The “spiritual house” for God's ancient people was, of course, the temple. In fact, the very word for temple was simply “house” - however it was the house of God. Fitting that when God calls us sinners to repentance and faith, when he makes us his people in baptism, he dubs us his temple. The place where he dwells, both individually and together as a body.

Of course, if you look at the temple with earthly eyes, you see a broken-down old shed, or a ramshackle hut. You see shaky foundations and crooked walls, a leaky roof and windows that catch a draft. The temples of our bodies wear out and break down with disease and death. An honest look at ourselves shows we are far from the majestic palace that God deserves, our hearts unfit as a sanctuary for the Lord of creation to call home. Yes, these bodies are temples defiled by sin.

Or if you look at us all together, again you would see the same. We are an imperfect gathering of imperfect people. No Christian church is without sin and flaw and conflict and struggle. Even our own Lutheran Church-Missoui Synod suffers from internal divisions as we wrangle over the direction we should take as a church body. No, if we look at individuals, if we look at churches, or if we look at the church as a whole through earthly eyes, we see a dwelling that is shaky at best, and crumbling or even collapsed at worst.

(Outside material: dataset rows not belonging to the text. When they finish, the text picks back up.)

Lemma find_turn s tip mw n : node_ok s tip -> budget s tip mw n ->
  exists r s', (match mw with Some i => Return (Some i, s) | None => FindMostWorkChain m nSequenceId addr (S (List.length (elements (st_candidates s)))) s end)
      = Return (r, s') /\ node_ok s' tip /\ shrinks s s' /\
    match r with Some w => budget s' tip (Some w) n | None => st_candidates s' = ∅ /\ budget s' tip None n end.
Proof.
  intros O B. destruct mw as [w|]; [by exists (Some w), s|].
  destruct (FindMostWorkChain_spec tip (S (List.length (elements (st_candidates s)))) s O ltac:(lia)) as (r & s' & -> & O' & Sh & _ & Post).
  exists r, s'. split; [done|]. split; [done|]. split; [done|]. unfold budget in *. cbn zeta in *.
  assert (U : (unfailed s' <= unfailed s)%nat) by (apply unfailed_mono; intros a _; apply Sh).
  assert (X : (unfailed s' * (top_height + 3) <= unfailed s * (top_height + 3))%nat) by nia.
  revert X B. generalize (unfailed s' * (top_height + 3))%nat, (unfailed s * (top_height + 3))%nat. intros x y X B.
  destruct r as [w|]; [split; [done|left; lia]|split; [done|lia]].
Qed.

Lemma activate_spec pblock fuel : forall n s tip mw start connected,
  node_ok s tip -> budget s tip mw n -> (2 * n + (if (connected : bool) then 1 else 0) < fuel)%nat ->
  match activate p env m base invalid threads ReadBlockFromDisk nSequenceId addr fuel pblock mw start connected s with
  | Return (true, s') => settled s' /\ shrinks s s'
  | Return (false, s') => (exists tip', node_ok s' tip') /\ shrinks s s'
  | Crashed => True
  | AssertFailed | OutOfFuel => False
  end.
Proof.
  induction fuel as [|fuel IH]; intros n s tip mw start connected O B F; [lia|]. cbn [activate].
  destruct (find_turn s tip mw n O B) as (r & s0 & E & O0 & Sh0 & B0). rewrite E. cbn [mbind run_bind].
  destruct (active_tip_ok s0 tip (ok_chain _ _ O0)) as [Ek Et].
  assert (Go : forall n' s1 tip1 mw1 start1 c1, shrinks s s1 -> node_ok s1 tip1 -> budget s1 tip1 mw1 n' ->
    (2 * n' + (if (c1 : bool) then 1 else 0) < fuel)%nat ->
    match activate p env m base invalid threads ReadBlockFromDisk nSequenceId addr fuel pblock mw1 start1 c1 s1 with
    | Return (true, s') => settled s' /\ shrinks s s'
    | Return (false, s') => (exists tip', node_ok s' tip') /\ shrinks s s'
    | Crashed => True
    | AssertFailed | OutOfFuel => False
    end).
  { intros n' s1 tip1 mw1 start1 c1 Sh1 O1 B1 F1. specialize (IH n' s1 tip1 mw1 start1 c1 O1 B1 F1).
    destruct (activate _ _ _ _ _ _ _ _ _ _ _ _ _ _ _) as [[[] s']| | |]; try done; destruct IH as [St Sh]; (split; [done|by etrans]). }
  destruct r as [w|].
  - rewrite Ek. case_bool_decide as Ew.
    { injection Ew as Ew. destruct B0 as [(Sw & _ & _ & _ & Mx) _].
      assert (w = tip) as -> by (apply (stored_inj m); [done|apply O0|done]). split; [by exists tip|done]. }
    assert (Nw : w <> tip) by (intros ->; by apply Ew). destruct (budget_pos s0 tip w n O0 Nw B0) as [n' ->].
    pose proof (ActivateBestChainStep_spec s0 tip w (match pblock with Some b => if CBlockHeader_GetHash (fst b) =? phashBlock w then pblock else None
      | None => None end) O0 (proj1 B0) Nw) as St.
    destruct (ActivateBestChainStep _ _ _ _ _ _ _ _ _ _ _ _) as [[[ok inv] s1]| | |]; cbn [mbind run_bind]; try done.
    destruct ok; cbn [negb]; [|destruct St as [O1 Sh1]; split; [done|by etrans]]. destruct inv.
    + destruct (St) as ([tip1 O1] & Sh1 & _). destruct (active_tip_ok s1 tip1 (ok_chain _ _ O1)) as [Ek1 Et1].
      pose proof (budget_found s0 s1 tip tip1 (Some w) n' St B0) as B1. assert (Sh : shrinks s s1) by by etrans.
      rewrite Et1, Ek1. cbn [fmap option_fmap option_map]. rewrite bool_decide_eq_false_2 by done.
      destruct (match start with Some _ => _ | None => false end); (eapply Go; [done..|]); destruct connected; lia.
    + destruct St as (tip1 & Mv & A1 & Up). pose proof (moved_ok _ _ _ _ Mv) as O1.
      destruct (active_tip_ok s1 tip1 (ok_chain _ _ O1)) as [Ek1 Et1].
      pose proof (budget_moved s0 s1 tip tip1 w n' O0 Mv A1 Up B0) as B1.
      assert (Sh : shrinks s s1).
      { etrans; [exact Sh0|]. split; [apply Mv|]. intros a. by rewrite (moved_failed _ _ _ _ Mv). }
      rewrite Et1, Ek1. cbn [fmap option_fmap option_map].
      destruct (match start with Some _ => _ | None => false end); [eapply Go; [done..|]; destruct connected; lia|].
      case_bool_decide as Ew1; [|eapply Go; [done..|]; destruct connected; lia]. injection Ew1 as Ew1.
      destruct B1 as [(Sw & _ & _ & _ & Mx) _]. assert (w = tip1) as -> by (apply (stored_inj m); [done|apply O1|done]).
      split; [by exists tip1|done].
  - destruct B0 as [Em B0]. destruct connected; cbn [andb].
    + rewrite Ek, bool_decide_eq_false_2 by done. cbn [negb]. eapply Go; [exact Sh0|exact O0|exact B0|]. lia.
    + split; [|done]. exists tip. split; [done|]. intros j _ Ij. rewrite Em in Ij. set_solver.
Qed.

End Live.

(** ** What activation leaves alone

    Which blocks are on disk, how far each has been checked at least, and the
    list of blocks that wait for a parent: activation finds no candidate whose
    data are missing. *)

Section Frame.
Context `{HashFunctions, Ecdsa, SaplingTree} (p : CChainParams) (env : NodeEnv) (m : BlockMap) (base : CCoinsView).
Context (invalid : COutPoint -> bool) (threads : bool).
Context (ReadBlockFromDisk : Z -> option CBlock) (nSequenceId addr : Z -> Z).
Context (W : tree_wf m).

Definition tree_valid (s : ActivationState) (i : CBlockIndex) : Prop := BLOCK_VALID_TREE <= Z.land (status s i) BLOCK_VALID_MASK.

Record retains (s s' : ActivationState) : Prop := {
  retains_candidates : st_candidates s' ⊆ st_candidates s;
  retains_data : forall a, missing s' a = missing s a;
  retains_tree : forall a, tree_valid s a -> tree_valid s' a;
  retains_unlinked : st_unlinked s' = st_unlinked s
}.

#[export] Instance retains_preorder : PreOrder retains.
Proof. split; [done|]. intros a b c [C1 D1 T1 U1] [C2 D2 T2 U2]. split; [by transitivity (st_candidates b)|congruence|auto|congruence]. Qed.

(** Every linked block is on disk; every candidate is linked. *)
Definition available (s : ActivationState) : Prop := forall i, stored m i -> linked m i -> missing s i = false.
Definition candidates_linked (s : ActivationState) : Prop := forall k, k ∈ st_candidates s -> exists i, m !! k = Some i /\ linked m i.

Lemma retains_available s s' : retains s s' -> available s -> available s'.
Proof. intros K A i S L. rewrite (retains_data _ _ K). by apply A. Qed.

Lemma retains_linked s s' : retains s s' -> candidates_linked s -> candidates_linked s'.
Proof. intros K C k I. apply C. by apply K. Qed.

Lemma retains_status s i n : Z.land n BLOCK_HAVE_DATA = Z.land (status s i) BLOCK_HAVE_DATA ->
  Z.land (status s i) BLOCK_VALID_MASK <= Z.land n BLOCK_VALID_MASK -> retains s (set_status s i n).
Proof.
  intros D V. split; [done| | |done]; intros a; unfold missing, tree_valid, status in *; cbn [set_status st_status];
    (destruct (decide (phashBlock a = phashBlock i)) as [->|N]; [rewrite lookup_insert_eq|by rewrite lookup_insert_ne by congruence]);
    cbn [from_option]; unfold id; [by rewrite D|intros T; etrans; [exact T|exact V]].
Qed.

Lemma retains_mark s i bit : Z.land bit BLOCK_HAVE_DATA = 0 -> Z.land bit BLOCK_VALID_MASK = 0 -> retains s (set_status s i (Z.lor (status s i) bit)).
Proof. intros D V. apply retains_status; rewrite Z.land_lor_distr_l, ?D, ?V, Z.lor_0_r; done || lia. Qed.

Lemma retains_erase s i : retains s (erase s i).
Proof. split; [|done..]. intros k K. cbn in K. by apply elem_of_difference in K as [K _]. Qed.

Lemma retains_note_invalid s i : retains s (note_invalid s i).
Proof. unfold note_invalid. destruct (st_best_invalid s) as [b|]; [destruct (_ <? _)|]; done. Qed.

Lemma find_bad_available s fuel : available s -> forall i t b,
  stored m i -> linked m i -> find_bad m fuel s i = Return (Some (t, b)) -> b = true.
Proof.
  intros A. induction fuel as [|fuel IH]; intros i t b S L; cbn [find_bad]; [done|]. destruct (Contains _ _); [done|].
  destruct (_ || _); [|done]. cbn [require]. rewrite (A i S L), orb_false_r. destruct (failed s i) eqn:F; [congruence|].
  destruct (parent m i) as [q|] eqn:P; [|done]. apply IH; [by eapply parent_stored|].
  apply (linked_ancestor m W q i S L). by apply is_ancestor_parent.
Qed.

How then do we understand Jesus promise, “on this rock I will build my church, and the gates of hell will not prevail against it”? How can we be a holy nation, a royal priesthood, a chosen race, living stones built up into a great and mighty spiritual house? With man, of course this is impossible. But man is not the builder, God is.
He lays the chief cornerstone, Jesus Christ. And here we focus our attention. For in Christ, we have honor. By Christ we are part of the house. Through Christ we receive mercy. With Christ, we come from darkness to light.

Without Christ, the whole thing would come crashing down. But with him, and in him, this marvelous construction called the church is built to stand the test of time, and even the test of eternity.

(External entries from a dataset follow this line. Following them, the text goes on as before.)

(** What linking leaves alone, and what it only adds to. *)
Record links_to (n n' : Node) : Prop := {
  lt_same : same_tree (blocks n) (blocks n');
  lt_tx : forall k i i', blocks n !! k = Some i -> blocks n' !! k = Some i' -> nTx i' = nTx i /\ (nChainTx i <> 0 -> nChainTx i' <> 0);
  lt_best : pindexBestHeader (n_tree n') = pindexBestHeader (n_tree n);
  lt_prev : mapPrevBlockIndex (n_tree n') = mapPrevBlockIndex (n_tree n);
  lt_status : st_status (n_state n') = st_status (n_state n);
  lt_active : st_active (n_state n') = st_active (n_state n);
  lt_coins : st_coins (n_state n') = st_coins (n_state n)
}.

#[export] Instance links_to_preorder : PreOrder links_to.
Proof.
  split; [intros n; split; try done; intros; simplify_eq; done|]. intros a b c [S1 T1 B1 P1 U1 A1 O1] [S2 T2 B2 P2 U2 A2 O2].
  split; [by etrans| |congruence..]. intros k i i'' L L''. destruct (same_lookup _ _ S1 k i L) as (i' & L' & _).
  destruct (T1 k i i' L L') as [E1 N1]. destruct (T2 k i' i'' L' L'') as [E2 N2]. split; [congruence|auto].
Qed.

(** The blocks that are still to be linked. *)
Definition waits (n : Node) (queue : list Z) : Prop := forall i, stored (blocks n) i -> missing (n_state n) i = false -> nChainTx i = 0 ->
  phashBlock i ∈ queue \/
  (pprev i, phashBlock i) ∈ st_unlinked (n_state n) /\ exists q, parent (blocks n) i = Some q /\ nChainTx q = 0.

Lemma missing_ext (s s' : ActivationState) i : st_status s' = st_status s -> missing s' i = missing s i.
Proof. unfold missing, status. by intros ->. Qed.

Lemma missing_strip (s : ActivationState) i j : phashBlock i = phashBlock j -> missing s i = missing s j.
Proof. unfold missing, status. by intros ->. Qed.

(** The new count. *)
Lemma link_count n k queue i : link_inv n (k :: queue) -> blocks n !! k = Some i ->
  u32 (match parent (blocks n) i with Some prev => nChainTx prev | None => 0 end + nTx i) = chain_txs (blocks n) i /\ 0 < chain_txs (blocks n) i.
Proof.
  intros [W C R Q] L. destruct (Q k ltac:(set_solver)) as (i' & L' & D & P). assert (i' = i) as -> by congruence. clear L'.
  destruct (stored_key (blocks n) W k i L) as [S <-]. pose proof (co_tx _ _ C i S) as T. rewrite D in T.
  specialize (R i S). pose proof (chain_txs_nonneg _ _ i W C S) as B. split; [|lia]. destruct (parent (blocks n) i) as [q|] eqn:Pi.
  - destruct (stored_parent_height _ W i q S Pi) as [_ SQ]. rewrite (co_count _ _ C q SQ) by by apply P.
    rewrite (chain_txs_parent _ W i q) in * by done. rewrite uint_id; lia.
  - rewrite (chain_txs_root _ W i) in * by done. rewrite uint_id; lia.
Qed.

Oh the earthly temple of the Old Testament was torn down. When the Romans came in 70 A.D. It was destroyed, never to stand again. What remains of it today is a crumbling western wall – and faint hints of its former glory.

But remember what Jesus said? “Tear down this temple and I will rebuild it in three days”. He wasn't talking about the stone columns of Herod's temple. He spoke of his own body – a temple which was destroyed in death on the cross. A temple which bore the sins of the world and destroyed them there – your sins and mine. But a temple which was rebuilt when God raised him from death on Easter morning, in a glorified body over which death has no power ever again.

And so in Christ we see a deeper reality than the shoddy construction of this world. We see beyond our own individual temples, and even beyond the imperfect church on earth. In Christ we see the construction of a spiritual house called the church, a universal and timeless gathering of people made holy by the blood of the lamb.

It is a construction, like St. John the Unfinished, which goes on. Through his word and by his sacraments God daily adds to the number of living stones in his church. And he also strengthens and builds us up, we who are part of the building already. When a child is baptized, another stone is laid. When a sinner repents, another stone is laid. When you hear and believe, the construction continues on God's holy eternal temple called the church.

But it is a construction, which one day will be complete. In fact, Jesus is already preparing a place, building mansions if you will, for his people in heaven. In our Gospel reading we have that powerful promise. A place prepared for all his people, a place prepared for you. Where the living stones of the church will dwell in the house of the Lord forever. For he who has begun a good work in you will bring it to completion on the day of our Lord Jesus Christ. Living stones – together forever, alive forever, in Jesus Christ, who lives and reigns with the Father and the Holy Spirit, one God, now and forever, Amen.